I have read through this post over last couple of days and didn't want to read and run. I think you are amazingly strong. Both your ds will and should be incredibly proud of their mummy. As for your stxh he is unfortunately like too many dads that put their needs and desires before their children's. In the long run they will lose out cause ultimately their children will see beyond the golden hours of daddy time and when they get to pick and choose who is a regular feature in their lives daddy will not be at the top of the list. He might not be on it at all.

TheEpilator · 19/03/2012 11:45

Hello Choco. Hope your appointment goes well today.

Shame about your little cottage, it did sound lovely, but practicality and an easy life are probably more important that country charm at the mo, so something more suitable will come along.

Well done you for having the 'big talk'. It must have been so hard for you, but so important to let him know the score.

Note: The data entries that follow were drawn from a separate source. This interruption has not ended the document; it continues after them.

(** What is known of a message when it reaches [Update]. *)
Definition msgInv `{GoStrings} `{tui.Widgets} (w : World) (m : tui.Model) (msg : tui.Msg)
  : Prop :=
  match msg with
  | tui.prerequisitesCheckedMsg _ diff history => staged w diff history
  | tui.historyAnalysisResultMsg _ | tui.analysisResultMsg _ => tui.AIClient m <> None
  | _ => True
  end.

(** The invariant of the running session. *)
Definition sysInv `{GoStrings} `{tui.Widgets} (w : World) (s : tui.Sys) : Prop :=
  spec.sameMachine w (tui.world s)
  /\ modelInv w (tui.model s)
  /\ Forall (wellFormed w) (tui.pending s)
  /\ (tui.AIClient (tui.model s) = None ->
      Forall (fun c => backendArgs c = None) (tui.pending s)).

(** ** The log of a running session *)

(** What must have happened before a call, given the earlier calls. *)
Definition preceded (c : Call) (earlier : list Call) : Prop :=
  match c with
  | call_Backend opAnalyzeHistory => In (call_GetRecentHistory 10) earlier
  | call_Backend opGenerateQuestions => In (call_Backend opAnalyzeHistory) earlier
  | call_Backend opGenerateCommitMessage => In (call_Backend opGenerateQuestions) earlier
  | _ => True
  end.

(** The log (newest first) keeps the order of the interview: the history is
    analysed after the check fetched it, questions are generated after the
    history was analysed, and the message after the questions. *)
Fixpoint inOrder (l : list Call) : Prop :=
  match l with
  | [] => True
  | c :: earlier => preceded c earlier /\ inOrder earlier
  end.

(** A commit message the session may use: none, or one the backend generated. *)
Definition generated (net : ai.Backend) (message : string) : Prop :=
  message = ""
  \/ exists p diff context answers,
       ai.GenerateCommitMessage net p diff context answers = ok message.

(** [git commit] ran for [message] and succeeded. *)
Definition committed (w : World) (l : list Call) (message : string) : Prop :=
  In (call_Commit message) l /\ git_commit w (git.CommitCmd message) = None.

(** What the log holds when a command is pending. *)
Definition cmdLogged (net : ai.Backend) (l : list Call) (c : tui.Cmd) : Prop :=
  match c with
  | tui.CmdAnalyzeHistory _ _ _ => In (call_GetRecentHistory 10) l
  | tui.CmdAnalyzeChanges _ _ _ => In (call_Backend opAnalyzeHistory) l
  | tui.CmdGenerateCommitMsg _ _ _ _ _ => In (call_Backend opGenerateQuestions) l
  | tui.CmdCommit message => generated net message
  | _ => True
  end.

(** What the log holds when a message reaches [Update]. *)
Definition msgLogged (net : ai.Backend) (w : World) (l : list Call) (msg : tui.Msg) : Prop :=
  match msg with
  | tui.prerequisitesCheckedMsg _ _ _ => In (call_GetRecentHistory 10) l
  | tui.historyAnalysisResultMsg _ => In (call_Backend opAnalyzeHistory) l
  | tui.analysisResultMsg _ => In (call_Backend opGenerateQuestions) l
  | tui.commitMsgGeneratedMsg message => generated net message
  | tui.commitSuccessMsg => exists message, committed w l message
  | _ => True
  end.

Definition modelLogged `{tui.Widgets} (w : World) (l : list Call) (m : tui.Model) : Prop :=
  (tui.State m = tui.StateWelcome -> In (call_GetRecentHistory 10) l)
  /\ (tui.State m = tui.StateQuestioning -> In (call_Backend opGenerateQuestions) l)
  /\ (tui.State m = tui.StateSuccess -> exists message, committed w l message).

(** The invariant of the log of a running session that started in [w]. *)
Definition logInv `{tui.Widgets} (net : ai.Backend) (w : World) (s : tui.Sys) : Prop :=
  spec.sameMachine w (tui.world s)
  /\ exists l,
       calls (tui.world s) = l ++ calls w
       /\ inOrder l
       /\ modelLogged w l (tui.model s)
       /\ Forall (cmdLogged net l) (tui.pending s).

(** ** The interview as a whole *)

Section Driver.

Context {strings : GoStrings} {widgets : tui.Widgets} (net : ai.Backend).

(** The runtime completes the command [c] and hands its message to
    [Update]. *)
Definition complete (mc : tui.Model * tui.Cmd) : M (tui.Model * tui.Cmd) :=
  let* r := tui.exec net mc.2 in
  match r with
  | Some msg => tui.Update mc.1 msg
  | None => ret (mc.1, tui.CmdNil)
  end.

(** The user submits the texts of [tas] one after the other. *)
Fixpoint answerAll (mc : tui.Model * tui.Cmd) (tas : list tui.textarea_Model)
  : M (tui.Model * tui.Cmd) :=
  match tas with
  | [] => ret mc
  | ta :: rest =>
      let* next := tui.Update (tui.set_TextArea ta mc.1) (tui.KeyMsg tui.enterKey) in
      answerAll next rest
  end.

(** The interview from Welcome on: the user asks for help, the history is
    analysed, the questions are generated and answered, and the message is
    generated. *)
Definition interview (m : tui.Model) (tas : list tui.textarea_Model)
  : M (tui.Model * tui.Cmd) :=
  let* asked := tui.Update m (tui.KeyMsg (tui.mkKey tui.KeyRunes "1")) in
  let* analysed := complete asked in
  let* questioned := complete analysed in
  let* answered := answerAll questioned tas in
  complete answered.

End Driver.

(** ** Scheduling the event loop *)

Section Scheduler.

Context {strings : GoStrings} {widgets : tui.Widgets} (net : ai.Backend).

(** What the runtime does next: it hands [Update] an input of the user, or
    the message of the [n]-th outstanding command, which completes. *)
Inductive Event : Type :=
| input (msg : tui.Msg)
| completes (n : nat).

Definition occur (s : tui.Sys) (e : Event) : option tui.Sys :=
  match e with
  | input msg =>
      if tui.userInput msg then
        match tui.Update (tui.model s) msg (tui.world s) with
        | Some ((m', c), w') => Some (tui.mkSys m' (c :: tui.pending s) w')
        | None => None
        end
      else None
  | completes n =>
      match tui.pending s !! n with
      | Some c0 =>
          match tui.exec net c0 (tui.world s) with
          | Some (Some msg, w1) =>
              match tui.Update (tui.model s) msg w1 with
              | Some ((m', c), w') =>
                  Some (tui.mkSys m'
                          (c :: take n (tui.pending s) ++ drop (S n) (tui.pending s)) w')
              | None => None
              end
          | _ => None
          end
      | None => None
      end
  end.

Fixpoint schedule (s : tui.Sys) (events : list Event) : option tui.Sys :=
  match events with
  | [] => Some s
  | e :: rest =>
      match occur s e with
      | Some next => schedule next rest
      | None => None
      end
  end.

End Scheduler.

End run.

(** * Sample inputs *)

Module sample.

(** A renderer that leaves the text as it is. *)
Definition plainRenderer : @screen.Renderer concrete.plainWidgets :=
  @screen.Build_Renderer concrete.plainWidgets
    (fun _ s => s) (fun _ => "*") concrete.text.

(** A machine on which the home directory cannot be found, and one on which
    git cannot read the index. *)
Definition noHome (w : World) : World :=
  mkWorld (env_OPENAI_API_KEY w) (fail "$HOME is not defined") (os_MkdirAll w)
          (configFile w) (os_ReadFile w) (os_WriteFile w) (git_rev_parse w)
          (git_diff_cached w) (git_log w) (git_commit w) (calls w).

Definition lockedIndex (w : World) : World :=
  mkWorld (env_OPENAI_API_KEY w) (os_UserHomeDir w) (os_MkdirAll w)
          (configFile w) (os_ReadFile w) (os_WriteFile w) (git_rev_parse w)
          (fail "exit status 128") (git_log w) (git_commit w) (calls w).

(** A repository with the local provider configured and a short diff staged. *)
Definition repo : World :=
  concrete.machine (concrete.fileOf concrete.ollamaConfig) "" concrete.smallDiff.

(** The same after the prerequisite check ran. *)
Definition checked : World :=
  set_calls [call_GetRecentHistory 10; call_GetStagedDiff; call_IsRepo; call_Load] repo.

Definition ollama : ai.Provider :=
  ai.Ollama (ai.NewOllamaClient "http://localhost:11434" "llama3.1").

(** The model in Welcome, as the check of [repo] leaves it. *)
Definition welcome : @tui.Model concrete.plainWidgets :=
  tui.set_State tui.StateWelcome
    (tui.set_History "Commit: 1a2b3c4"
       (tui.set_Diff concrete.smallDiff
          (tui.set_AIClient (Some ollama)
             (tui.set_Config (Some concrete.ollamaConfig) concrete.NewModel)))).

(** A backend that asks two questions. *)
Definition interviewer : ai.Backend :=
  {| ai.GenerateQuestions := fun _ _ _ => ok ["Why?"; "How?"];
     ai.GenerateCommitMessage := fun _ _ _ _ => ok "fix: pin the version";
     ai.AnalyzeHistory := fun _ _ _ =>
       ok (ai.mkHistoryAnalysisResponse true ["Conventional commits"]) |}.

Really felt for you when I read about H's 'lack of empathy' and him not having a clue about how to act. I have one like that and we have come perilously close to splitting up on several occasions. Maybe you should look at it like he's done you a favour, because living with someone like that is really hard work.

Saying that, the flowers yesterday were a good touch (much as I hate to say anything positive about him!) so at least he has listened to you and shown that he is capable of being thoughtful on behalf of your little DS. Once the boys are older and are able to think about buying/making you something themselves he won't need to be involved, but this year I think he has done the best he could there in an awfully hard situation (and I know you'll do the same on Father's Day, despite your feelings towards him).

When you miss him, as someone else said, just remember that you are really grieving for the old him, who doesn't exist anymore.